[Given records]:

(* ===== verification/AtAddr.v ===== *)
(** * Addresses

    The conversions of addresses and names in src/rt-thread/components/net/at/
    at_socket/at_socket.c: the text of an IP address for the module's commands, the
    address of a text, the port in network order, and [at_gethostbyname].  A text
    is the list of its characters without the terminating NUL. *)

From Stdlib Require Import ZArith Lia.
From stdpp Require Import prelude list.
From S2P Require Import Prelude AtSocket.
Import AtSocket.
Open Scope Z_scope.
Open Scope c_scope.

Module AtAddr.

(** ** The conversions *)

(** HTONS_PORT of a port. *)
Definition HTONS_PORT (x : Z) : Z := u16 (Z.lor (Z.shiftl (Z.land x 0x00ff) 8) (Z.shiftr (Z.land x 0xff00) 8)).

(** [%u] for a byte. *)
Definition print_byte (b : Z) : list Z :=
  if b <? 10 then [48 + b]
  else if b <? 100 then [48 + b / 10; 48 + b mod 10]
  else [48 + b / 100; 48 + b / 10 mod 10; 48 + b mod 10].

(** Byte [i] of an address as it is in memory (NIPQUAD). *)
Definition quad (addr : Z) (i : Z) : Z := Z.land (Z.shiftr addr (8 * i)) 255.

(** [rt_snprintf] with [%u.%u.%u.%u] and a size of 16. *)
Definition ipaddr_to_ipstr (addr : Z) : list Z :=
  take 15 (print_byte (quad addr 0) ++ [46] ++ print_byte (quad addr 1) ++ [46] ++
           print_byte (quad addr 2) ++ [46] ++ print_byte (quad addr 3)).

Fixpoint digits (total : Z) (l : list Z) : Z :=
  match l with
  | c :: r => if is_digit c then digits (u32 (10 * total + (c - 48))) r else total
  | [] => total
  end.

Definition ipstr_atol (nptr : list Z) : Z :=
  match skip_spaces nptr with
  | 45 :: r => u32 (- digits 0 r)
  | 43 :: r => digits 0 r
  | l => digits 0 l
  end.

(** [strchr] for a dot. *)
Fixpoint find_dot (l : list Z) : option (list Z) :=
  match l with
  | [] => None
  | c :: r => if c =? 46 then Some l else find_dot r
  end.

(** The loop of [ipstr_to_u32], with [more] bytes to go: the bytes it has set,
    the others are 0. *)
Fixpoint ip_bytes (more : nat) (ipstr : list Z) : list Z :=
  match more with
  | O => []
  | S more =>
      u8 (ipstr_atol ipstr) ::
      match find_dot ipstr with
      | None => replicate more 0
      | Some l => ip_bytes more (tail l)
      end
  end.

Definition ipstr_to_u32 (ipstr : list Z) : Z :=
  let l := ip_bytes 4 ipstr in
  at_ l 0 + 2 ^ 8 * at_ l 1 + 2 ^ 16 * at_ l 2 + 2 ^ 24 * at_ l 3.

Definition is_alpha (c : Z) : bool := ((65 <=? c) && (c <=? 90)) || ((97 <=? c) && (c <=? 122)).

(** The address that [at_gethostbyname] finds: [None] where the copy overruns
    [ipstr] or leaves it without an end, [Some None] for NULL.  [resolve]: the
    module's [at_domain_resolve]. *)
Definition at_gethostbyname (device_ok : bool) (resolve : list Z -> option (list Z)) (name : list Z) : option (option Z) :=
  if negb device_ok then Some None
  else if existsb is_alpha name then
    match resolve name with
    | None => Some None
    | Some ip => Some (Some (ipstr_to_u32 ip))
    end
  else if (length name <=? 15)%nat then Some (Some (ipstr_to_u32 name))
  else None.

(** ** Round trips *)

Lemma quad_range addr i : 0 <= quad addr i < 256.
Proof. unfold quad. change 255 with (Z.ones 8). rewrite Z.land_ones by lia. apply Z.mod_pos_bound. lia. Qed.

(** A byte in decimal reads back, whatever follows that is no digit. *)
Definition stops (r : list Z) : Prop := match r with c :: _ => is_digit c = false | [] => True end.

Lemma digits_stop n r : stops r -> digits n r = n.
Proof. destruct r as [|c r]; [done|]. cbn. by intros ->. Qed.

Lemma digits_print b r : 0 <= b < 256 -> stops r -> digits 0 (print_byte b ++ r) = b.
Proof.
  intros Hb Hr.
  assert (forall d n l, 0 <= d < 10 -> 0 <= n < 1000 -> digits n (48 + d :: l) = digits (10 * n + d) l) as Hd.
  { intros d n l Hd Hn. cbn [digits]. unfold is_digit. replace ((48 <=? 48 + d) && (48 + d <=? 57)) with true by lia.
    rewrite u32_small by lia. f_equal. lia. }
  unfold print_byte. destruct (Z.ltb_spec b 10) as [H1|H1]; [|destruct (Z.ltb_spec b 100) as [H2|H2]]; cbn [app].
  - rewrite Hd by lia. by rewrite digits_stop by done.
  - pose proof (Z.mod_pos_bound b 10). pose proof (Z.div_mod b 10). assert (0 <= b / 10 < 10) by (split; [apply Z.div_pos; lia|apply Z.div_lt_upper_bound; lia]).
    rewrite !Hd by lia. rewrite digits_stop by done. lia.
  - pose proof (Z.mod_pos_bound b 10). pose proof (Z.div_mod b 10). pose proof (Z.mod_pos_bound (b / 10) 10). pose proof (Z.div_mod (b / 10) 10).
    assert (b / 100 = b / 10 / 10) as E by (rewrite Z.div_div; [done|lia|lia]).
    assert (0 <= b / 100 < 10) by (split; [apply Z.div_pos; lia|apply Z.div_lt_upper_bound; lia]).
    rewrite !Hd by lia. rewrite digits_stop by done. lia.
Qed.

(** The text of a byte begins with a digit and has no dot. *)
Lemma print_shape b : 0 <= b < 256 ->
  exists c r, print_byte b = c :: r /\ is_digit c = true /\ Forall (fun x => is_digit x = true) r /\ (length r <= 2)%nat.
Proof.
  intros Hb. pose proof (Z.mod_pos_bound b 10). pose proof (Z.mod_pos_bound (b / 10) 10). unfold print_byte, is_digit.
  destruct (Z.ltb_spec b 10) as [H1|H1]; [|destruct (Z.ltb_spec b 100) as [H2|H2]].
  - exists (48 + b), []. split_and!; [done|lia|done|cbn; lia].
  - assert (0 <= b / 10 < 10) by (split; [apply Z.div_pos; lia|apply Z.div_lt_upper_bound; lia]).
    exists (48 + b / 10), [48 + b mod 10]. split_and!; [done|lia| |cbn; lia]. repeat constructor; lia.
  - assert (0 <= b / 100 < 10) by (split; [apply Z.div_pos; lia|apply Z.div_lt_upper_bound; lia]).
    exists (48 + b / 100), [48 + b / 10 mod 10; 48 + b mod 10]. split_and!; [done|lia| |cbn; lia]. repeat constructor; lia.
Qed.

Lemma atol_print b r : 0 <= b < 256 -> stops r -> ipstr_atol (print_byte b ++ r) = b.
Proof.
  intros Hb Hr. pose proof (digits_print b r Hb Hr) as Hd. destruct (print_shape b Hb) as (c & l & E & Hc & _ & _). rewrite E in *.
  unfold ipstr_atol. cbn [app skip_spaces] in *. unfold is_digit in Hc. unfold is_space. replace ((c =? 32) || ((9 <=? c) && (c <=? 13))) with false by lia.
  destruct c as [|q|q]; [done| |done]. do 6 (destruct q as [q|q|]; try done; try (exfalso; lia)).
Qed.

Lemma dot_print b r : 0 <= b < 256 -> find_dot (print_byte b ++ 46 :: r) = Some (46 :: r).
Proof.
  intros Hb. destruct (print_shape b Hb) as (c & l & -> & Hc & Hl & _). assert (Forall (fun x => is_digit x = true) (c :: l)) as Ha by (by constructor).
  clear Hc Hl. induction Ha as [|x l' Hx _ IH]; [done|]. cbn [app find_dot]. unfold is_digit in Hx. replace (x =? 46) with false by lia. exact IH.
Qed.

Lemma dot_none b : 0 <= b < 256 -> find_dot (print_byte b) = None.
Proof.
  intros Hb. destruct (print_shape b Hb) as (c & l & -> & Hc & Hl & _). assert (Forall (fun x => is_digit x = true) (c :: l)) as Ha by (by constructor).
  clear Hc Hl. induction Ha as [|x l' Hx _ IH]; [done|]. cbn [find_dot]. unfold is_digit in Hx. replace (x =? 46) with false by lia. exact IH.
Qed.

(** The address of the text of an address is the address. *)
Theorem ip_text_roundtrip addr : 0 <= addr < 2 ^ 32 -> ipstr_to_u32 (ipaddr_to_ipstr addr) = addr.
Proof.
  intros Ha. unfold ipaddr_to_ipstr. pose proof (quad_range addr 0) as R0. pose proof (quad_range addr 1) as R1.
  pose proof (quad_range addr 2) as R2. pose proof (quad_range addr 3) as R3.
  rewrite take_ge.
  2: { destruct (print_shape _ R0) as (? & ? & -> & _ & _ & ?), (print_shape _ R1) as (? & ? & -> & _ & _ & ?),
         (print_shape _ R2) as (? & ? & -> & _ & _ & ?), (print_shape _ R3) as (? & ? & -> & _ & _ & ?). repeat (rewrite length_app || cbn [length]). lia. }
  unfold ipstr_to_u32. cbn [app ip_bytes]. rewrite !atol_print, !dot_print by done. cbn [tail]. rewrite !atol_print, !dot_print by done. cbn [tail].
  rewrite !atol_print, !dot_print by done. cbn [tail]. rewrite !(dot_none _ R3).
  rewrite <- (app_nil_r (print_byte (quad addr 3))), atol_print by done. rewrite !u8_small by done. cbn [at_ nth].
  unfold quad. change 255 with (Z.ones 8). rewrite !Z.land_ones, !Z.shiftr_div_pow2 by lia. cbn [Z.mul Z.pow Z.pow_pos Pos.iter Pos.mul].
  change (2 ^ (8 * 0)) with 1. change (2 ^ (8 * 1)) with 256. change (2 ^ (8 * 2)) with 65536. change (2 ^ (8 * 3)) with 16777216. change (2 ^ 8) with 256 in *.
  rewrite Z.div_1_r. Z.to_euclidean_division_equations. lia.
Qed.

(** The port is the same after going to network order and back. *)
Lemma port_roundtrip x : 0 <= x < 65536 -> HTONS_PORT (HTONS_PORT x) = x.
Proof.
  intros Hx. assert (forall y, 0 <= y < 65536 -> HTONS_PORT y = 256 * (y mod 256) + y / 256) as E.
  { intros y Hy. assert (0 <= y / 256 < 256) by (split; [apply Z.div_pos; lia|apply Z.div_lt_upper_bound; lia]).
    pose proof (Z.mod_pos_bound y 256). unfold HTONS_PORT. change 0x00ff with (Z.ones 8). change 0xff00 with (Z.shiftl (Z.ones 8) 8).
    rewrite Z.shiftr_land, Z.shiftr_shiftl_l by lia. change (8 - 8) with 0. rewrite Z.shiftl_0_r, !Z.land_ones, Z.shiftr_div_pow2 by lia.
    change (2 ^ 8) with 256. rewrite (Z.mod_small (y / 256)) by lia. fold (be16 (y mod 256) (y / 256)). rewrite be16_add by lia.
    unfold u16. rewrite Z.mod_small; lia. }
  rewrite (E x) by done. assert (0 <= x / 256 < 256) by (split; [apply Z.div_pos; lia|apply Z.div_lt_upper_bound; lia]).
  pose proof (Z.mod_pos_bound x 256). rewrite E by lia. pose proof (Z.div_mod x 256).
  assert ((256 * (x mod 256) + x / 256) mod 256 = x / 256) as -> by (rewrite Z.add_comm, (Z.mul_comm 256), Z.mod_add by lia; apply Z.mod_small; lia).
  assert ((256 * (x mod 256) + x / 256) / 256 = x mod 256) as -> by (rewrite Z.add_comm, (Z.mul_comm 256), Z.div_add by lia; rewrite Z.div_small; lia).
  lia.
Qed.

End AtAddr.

[How to complete this task]: From the records above, print exactly the lines that run from the line with "else if (length" to the line with "(** A byte in", inclusive.

[Your response]:
  else if (length name <=? 15)%nat then Some (Some (ipstr_to_u32 name))
  else None.

(** ** Round trips *)

Lemma quad_range addr i : 0 <= quad addr i < 256.
Proof. unfold quad. change 255 with (Z.ones 8). rewrite Z.land_ones by lia. apply Z.mod_pos_bound. lia. Qed.

(** A byte in decimal reads back, whatever follows that is no digit. *)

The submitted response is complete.